▶ [ACTIVITY] Please take the lines from the one holding "unfold state_init. by" through the one holding "more) as Hm' by (rewrite Hm; by app_norm)." in the data below and copy them exactly.

▶ [AVAILABLE DATA]
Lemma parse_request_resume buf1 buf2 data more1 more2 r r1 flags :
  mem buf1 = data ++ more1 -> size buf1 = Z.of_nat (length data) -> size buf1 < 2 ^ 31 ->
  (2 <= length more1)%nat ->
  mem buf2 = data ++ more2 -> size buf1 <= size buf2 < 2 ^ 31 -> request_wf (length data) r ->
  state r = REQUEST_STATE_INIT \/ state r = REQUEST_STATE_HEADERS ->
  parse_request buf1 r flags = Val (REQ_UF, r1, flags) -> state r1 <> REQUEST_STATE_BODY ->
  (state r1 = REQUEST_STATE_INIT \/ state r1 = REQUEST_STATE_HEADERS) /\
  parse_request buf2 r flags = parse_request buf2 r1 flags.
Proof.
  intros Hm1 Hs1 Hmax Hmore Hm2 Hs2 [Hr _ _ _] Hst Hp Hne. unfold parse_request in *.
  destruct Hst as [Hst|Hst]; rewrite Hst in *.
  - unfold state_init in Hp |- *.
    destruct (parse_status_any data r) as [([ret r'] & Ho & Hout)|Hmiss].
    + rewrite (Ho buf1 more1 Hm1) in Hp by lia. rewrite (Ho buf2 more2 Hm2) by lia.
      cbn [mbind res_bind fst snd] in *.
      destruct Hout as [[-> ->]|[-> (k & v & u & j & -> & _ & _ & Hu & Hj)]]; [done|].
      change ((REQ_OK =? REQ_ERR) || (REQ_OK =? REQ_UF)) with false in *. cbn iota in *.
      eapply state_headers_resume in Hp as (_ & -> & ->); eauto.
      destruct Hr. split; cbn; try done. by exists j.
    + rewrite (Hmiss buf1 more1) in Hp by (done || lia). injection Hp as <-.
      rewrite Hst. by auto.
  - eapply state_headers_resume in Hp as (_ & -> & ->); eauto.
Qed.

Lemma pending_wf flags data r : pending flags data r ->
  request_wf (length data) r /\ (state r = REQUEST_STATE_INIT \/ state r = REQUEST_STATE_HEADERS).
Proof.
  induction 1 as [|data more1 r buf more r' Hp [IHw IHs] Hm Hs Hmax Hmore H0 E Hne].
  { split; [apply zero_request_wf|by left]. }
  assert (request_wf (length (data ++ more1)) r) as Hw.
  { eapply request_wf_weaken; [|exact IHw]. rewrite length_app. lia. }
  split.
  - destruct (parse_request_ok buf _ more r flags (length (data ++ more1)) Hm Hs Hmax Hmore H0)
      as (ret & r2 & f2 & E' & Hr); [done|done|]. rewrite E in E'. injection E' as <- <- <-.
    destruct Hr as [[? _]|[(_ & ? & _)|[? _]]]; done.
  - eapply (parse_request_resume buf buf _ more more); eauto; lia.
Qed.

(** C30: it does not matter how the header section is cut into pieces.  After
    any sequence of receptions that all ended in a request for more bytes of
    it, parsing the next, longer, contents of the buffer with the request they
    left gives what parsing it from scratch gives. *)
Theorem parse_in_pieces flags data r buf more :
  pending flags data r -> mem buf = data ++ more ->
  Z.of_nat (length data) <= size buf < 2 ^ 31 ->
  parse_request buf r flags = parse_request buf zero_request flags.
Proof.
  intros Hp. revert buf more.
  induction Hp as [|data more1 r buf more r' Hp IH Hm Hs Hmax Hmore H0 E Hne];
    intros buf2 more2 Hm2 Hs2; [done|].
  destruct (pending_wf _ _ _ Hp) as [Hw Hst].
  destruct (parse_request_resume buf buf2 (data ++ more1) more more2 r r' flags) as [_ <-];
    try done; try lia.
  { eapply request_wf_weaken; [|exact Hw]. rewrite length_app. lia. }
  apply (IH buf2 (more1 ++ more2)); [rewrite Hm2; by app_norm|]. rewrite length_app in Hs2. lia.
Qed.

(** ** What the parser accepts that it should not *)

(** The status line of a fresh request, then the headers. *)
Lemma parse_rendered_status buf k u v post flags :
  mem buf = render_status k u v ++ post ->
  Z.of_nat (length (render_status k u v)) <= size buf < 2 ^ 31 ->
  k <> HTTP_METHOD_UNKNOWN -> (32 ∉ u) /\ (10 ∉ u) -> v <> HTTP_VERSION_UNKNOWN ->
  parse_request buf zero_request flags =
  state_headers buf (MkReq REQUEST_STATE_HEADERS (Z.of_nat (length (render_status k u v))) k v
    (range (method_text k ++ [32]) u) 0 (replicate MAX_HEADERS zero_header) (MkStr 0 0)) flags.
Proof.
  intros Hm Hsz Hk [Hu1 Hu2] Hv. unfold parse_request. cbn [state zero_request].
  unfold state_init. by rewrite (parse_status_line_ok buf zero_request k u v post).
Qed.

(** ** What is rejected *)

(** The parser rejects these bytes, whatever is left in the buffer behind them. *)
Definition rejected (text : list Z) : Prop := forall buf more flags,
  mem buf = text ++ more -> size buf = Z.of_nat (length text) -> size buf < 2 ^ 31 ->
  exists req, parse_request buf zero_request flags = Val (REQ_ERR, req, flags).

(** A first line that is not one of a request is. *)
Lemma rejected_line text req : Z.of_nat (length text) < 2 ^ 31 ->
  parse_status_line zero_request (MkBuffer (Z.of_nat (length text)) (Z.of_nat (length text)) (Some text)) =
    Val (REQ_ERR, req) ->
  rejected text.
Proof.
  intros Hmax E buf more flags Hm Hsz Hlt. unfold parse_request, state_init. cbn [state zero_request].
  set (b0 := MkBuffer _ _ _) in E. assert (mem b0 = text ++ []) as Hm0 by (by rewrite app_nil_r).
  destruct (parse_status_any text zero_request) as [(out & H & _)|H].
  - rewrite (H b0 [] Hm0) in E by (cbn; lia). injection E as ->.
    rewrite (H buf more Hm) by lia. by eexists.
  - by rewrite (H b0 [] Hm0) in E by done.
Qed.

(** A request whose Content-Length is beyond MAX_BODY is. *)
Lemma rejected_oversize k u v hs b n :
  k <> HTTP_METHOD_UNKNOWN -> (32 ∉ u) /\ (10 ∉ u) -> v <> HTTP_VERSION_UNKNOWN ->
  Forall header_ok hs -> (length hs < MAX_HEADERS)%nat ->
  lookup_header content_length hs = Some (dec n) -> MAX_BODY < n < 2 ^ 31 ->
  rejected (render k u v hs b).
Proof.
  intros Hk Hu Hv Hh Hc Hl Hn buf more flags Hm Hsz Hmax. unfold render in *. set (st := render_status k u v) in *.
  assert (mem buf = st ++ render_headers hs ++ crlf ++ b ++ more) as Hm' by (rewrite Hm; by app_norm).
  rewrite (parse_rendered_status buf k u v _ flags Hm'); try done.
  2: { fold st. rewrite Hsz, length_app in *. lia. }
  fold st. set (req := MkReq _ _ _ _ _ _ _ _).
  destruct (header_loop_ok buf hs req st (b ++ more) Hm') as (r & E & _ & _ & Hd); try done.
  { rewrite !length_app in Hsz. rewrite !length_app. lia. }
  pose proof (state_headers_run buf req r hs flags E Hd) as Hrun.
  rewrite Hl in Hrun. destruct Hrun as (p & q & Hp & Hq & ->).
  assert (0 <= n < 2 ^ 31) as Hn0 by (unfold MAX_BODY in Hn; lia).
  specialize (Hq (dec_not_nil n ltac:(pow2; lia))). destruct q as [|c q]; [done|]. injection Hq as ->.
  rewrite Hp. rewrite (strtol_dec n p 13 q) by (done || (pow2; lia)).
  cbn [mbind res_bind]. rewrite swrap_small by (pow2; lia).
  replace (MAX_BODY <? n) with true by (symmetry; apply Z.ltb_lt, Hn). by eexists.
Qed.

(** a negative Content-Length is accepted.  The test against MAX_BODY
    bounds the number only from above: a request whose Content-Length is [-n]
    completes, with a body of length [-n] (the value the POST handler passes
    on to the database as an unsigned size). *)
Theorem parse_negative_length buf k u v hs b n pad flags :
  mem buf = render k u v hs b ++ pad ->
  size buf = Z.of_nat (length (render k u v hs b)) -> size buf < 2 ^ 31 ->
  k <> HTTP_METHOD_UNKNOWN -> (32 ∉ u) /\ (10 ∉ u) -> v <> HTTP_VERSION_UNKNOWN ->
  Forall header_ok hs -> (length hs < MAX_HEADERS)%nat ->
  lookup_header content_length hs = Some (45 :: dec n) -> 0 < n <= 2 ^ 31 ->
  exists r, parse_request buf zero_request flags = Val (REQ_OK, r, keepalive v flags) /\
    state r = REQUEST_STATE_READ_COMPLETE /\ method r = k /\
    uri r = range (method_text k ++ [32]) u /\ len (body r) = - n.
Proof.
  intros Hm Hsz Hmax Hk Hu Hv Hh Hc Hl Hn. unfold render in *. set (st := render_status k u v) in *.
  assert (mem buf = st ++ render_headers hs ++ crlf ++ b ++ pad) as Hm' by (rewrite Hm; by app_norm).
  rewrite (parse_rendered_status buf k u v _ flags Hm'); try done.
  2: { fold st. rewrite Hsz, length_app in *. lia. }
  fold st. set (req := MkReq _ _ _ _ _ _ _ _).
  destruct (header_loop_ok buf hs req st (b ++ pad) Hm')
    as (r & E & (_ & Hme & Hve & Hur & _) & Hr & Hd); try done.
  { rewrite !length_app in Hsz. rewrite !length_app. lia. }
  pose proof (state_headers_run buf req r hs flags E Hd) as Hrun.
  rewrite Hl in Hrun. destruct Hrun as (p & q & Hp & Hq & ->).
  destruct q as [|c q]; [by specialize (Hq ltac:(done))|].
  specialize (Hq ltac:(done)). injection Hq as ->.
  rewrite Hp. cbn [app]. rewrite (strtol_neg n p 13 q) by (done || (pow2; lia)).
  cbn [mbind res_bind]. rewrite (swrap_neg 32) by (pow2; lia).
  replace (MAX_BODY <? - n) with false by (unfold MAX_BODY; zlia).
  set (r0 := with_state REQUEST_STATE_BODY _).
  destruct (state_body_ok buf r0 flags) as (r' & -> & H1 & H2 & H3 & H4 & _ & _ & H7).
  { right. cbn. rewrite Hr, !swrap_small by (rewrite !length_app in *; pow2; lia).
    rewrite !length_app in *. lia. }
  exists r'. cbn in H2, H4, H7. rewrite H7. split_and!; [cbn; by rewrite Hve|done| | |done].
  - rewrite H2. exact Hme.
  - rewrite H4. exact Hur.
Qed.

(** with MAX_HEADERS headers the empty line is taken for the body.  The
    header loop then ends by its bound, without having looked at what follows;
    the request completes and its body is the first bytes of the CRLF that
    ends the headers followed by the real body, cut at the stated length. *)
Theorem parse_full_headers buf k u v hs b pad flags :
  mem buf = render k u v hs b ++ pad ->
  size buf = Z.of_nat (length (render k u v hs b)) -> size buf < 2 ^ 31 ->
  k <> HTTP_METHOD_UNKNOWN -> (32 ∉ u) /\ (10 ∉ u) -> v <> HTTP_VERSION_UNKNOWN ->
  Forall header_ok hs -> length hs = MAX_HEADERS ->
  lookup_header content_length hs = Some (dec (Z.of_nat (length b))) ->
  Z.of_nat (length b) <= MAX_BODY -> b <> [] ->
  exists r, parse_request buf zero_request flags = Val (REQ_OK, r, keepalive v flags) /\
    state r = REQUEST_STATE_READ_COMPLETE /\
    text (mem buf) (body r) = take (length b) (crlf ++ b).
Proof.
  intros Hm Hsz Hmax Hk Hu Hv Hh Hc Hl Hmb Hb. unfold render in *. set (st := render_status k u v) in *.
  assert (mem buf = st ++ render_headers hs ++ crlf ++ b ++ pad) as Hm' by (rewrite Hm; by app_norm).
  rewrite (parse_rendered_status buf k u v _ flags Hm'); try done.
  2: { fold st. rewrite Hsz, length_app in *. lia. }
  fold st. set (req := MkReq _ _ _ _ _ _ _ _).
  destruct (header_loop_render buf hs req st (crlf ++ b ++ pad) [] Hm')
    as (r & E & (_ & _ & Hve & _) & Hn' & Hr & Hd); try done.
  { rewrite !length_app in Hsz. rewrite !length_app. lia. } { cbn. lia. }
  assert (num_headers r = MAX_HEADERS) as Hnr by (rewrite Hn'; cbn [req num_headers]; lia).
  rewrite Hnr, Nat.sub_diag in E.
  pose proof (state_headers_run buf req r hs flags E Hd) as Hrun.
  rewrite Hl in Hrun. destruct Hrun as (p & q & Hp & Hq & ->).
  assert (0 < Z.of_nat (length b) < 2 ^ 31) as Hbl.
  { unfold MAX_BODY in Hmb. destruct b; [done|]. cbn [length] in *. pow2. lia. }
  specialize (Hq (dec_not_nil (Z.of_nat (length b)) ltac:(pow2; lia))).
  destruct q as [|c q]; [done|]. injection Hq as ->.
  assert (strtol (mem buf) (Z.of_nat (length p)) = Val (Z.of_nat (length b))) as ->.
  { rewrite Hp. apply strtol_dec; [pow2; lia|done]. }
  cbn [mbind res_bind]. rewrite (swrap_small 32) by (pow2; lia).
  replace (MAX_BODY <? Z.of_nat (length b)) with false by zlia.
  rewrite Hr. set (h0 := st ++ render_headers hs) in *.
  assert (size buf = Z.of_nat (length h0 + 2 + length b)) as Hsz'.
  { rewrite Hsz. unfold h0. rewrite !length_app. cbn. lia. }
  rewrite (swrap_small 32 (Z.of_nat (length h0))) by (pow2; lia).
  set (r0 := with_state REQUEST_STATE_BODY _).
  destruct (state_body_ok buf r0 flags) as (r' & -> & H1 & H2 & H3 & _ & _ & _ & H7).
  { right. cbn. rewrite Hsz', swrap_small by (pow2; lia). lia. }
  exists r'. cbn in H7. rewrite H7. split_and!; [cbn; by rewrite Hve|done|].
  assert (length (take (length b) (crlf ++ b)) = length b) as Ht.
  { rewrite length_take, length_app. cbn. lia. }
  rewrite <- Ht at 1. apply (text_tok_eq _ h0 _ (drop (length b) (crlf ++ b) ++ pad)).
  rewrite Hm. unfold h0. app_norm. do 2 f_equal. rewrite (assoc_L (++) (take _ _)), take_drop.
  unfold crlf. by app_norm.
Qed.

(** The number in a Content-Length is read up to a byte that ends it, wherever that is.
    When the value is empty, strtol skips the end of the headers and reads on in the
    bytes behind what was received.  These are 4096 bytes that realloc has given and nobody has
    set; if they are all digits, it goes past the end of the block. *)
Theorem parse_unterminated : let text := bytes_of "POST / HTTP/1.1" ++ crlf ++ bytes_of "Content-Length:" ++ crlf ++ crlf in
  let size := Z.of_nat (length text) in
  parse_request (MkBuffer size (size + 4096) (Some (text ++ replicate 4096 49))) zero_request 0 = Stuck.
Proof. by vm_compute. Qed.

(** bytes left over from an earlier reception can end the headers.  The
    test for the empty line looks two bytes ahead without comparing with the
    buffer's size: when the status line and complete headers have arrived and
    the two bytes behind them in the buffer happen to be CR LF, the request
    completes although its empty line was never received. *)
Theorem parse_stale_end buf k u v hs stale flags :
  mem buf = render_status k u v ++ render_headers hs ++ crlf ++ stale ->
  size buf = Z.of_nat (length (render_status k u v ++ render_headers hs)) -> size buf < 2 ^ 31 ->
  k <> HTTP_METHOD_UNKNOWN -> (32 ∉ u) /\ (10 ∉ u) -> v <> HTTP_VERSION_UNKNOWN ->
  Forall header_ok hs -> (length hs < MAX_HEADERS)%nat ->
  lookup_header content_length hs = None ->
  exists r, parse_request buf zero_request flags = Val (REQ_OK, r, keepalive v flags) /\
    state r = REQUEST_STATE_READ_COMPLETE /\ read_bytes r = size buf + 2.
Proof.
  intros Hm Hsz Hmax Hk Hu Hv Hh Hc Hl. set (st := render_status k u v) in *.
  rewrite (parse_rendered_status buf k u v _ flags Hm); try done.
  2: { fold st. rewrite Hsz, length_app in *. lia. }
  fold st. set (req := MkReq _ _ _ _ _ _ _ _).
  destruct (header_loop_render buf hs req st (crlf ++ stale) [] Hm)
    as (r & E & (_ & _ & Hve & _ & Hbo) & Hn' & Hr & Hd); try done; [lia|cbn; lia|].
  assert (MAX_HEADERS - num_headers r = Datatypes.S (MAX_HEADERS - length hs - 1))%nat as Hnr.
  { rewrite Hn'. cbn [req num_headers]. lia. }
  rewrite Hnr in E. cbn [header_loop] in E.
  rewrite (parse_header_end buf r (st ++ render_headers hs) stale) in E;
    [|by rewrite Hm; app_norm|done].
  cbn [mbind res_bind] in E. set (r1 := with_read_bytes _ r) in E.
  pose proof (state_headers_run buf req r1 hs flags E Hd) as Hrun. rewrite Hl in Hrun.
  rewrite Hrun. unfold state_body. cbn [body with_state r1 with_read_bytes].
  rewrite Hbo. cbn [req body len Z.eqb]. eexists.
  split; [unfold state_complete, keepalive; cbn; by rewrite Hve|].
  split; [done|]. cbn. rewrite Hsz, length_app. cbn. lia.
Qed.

▶ [RESPONSE FOR THIS EXERCISE]
  unfold state_init. by rewrite (parse_status_line_ok buf zero_request k u v post).
Qed.

(** ** What is rejected *)

(** The parser rejects these bytes, whatever is left in the buffer behind them. *)
Definition rejected (text : list Z) : Prop := forall buf more flags,
  mem buf = text ++ more -> size buf = Z.of_nat (length text) -> size buf < 2 ^ 31 ->
  exists req, parse_request buf zero_request flags = Val (REQ_ERR, req, flags).

(** A first line that is not one of a request is. *)
Lemma rejected_line text req : Z.of_nat (length text) < 2 ^ 31 ->
  parse_status_line zero_request (MkBuffer (Z.of_nat (length text)) (Z.of_nat (length text)) (Some text)) =
    Val (REQ_ERR, req) ->
  rejected text.
Proof.
  intros Hmax E buf more flags Hm Hsz Hlt. unfold parse_request, state_init. cbn [state zero_request].
  set (b0 := MkBuffer _ _ _) in E. assert (mem b0 = text ++ []) as Hm0 by (by rewrite app_nil_r).
  destruct (parse_status_any text zero_request) as [(out & H & _)|H].
  - rewrite (H b0 [] Hm0) in E by (cbn; lia). injection E as ->.
    rewrite (H buf more Hm) by lia. by eexists.
  - by rewrite (H b0 [] Hm0) in E by done.
Qed.

(** A request whose Content-Length is beyond MAX_BODY is. *)
Lemma rejected_oversize k u v hs b n :
  k <> HTTP_METHOD_UNKNOWN -> (32 ∉ u) /\ (10 ∉ u) -> v <> HTTP_VERSION_UNKNOWN ->
  Forall header_ok hs -> (length hs < MAX_HEADERS)%nat ->
  lookup_header content_length hs = Some (dec n) -> MAX_BODY < n < 2 ^ 31 ->
  rejected (render k u v hs b).
Proof.
  intros Hk Hu Hv Hh Hc Hl Hn buf more flags Hm Hsz Hmax. unfold render in *. set (st := render_status k u v) in *.
  assert (mem buf = st ++ render_headers hs ++ crlf ++ b ++ more) as Hm' by (rewrite Hm; by app_norm).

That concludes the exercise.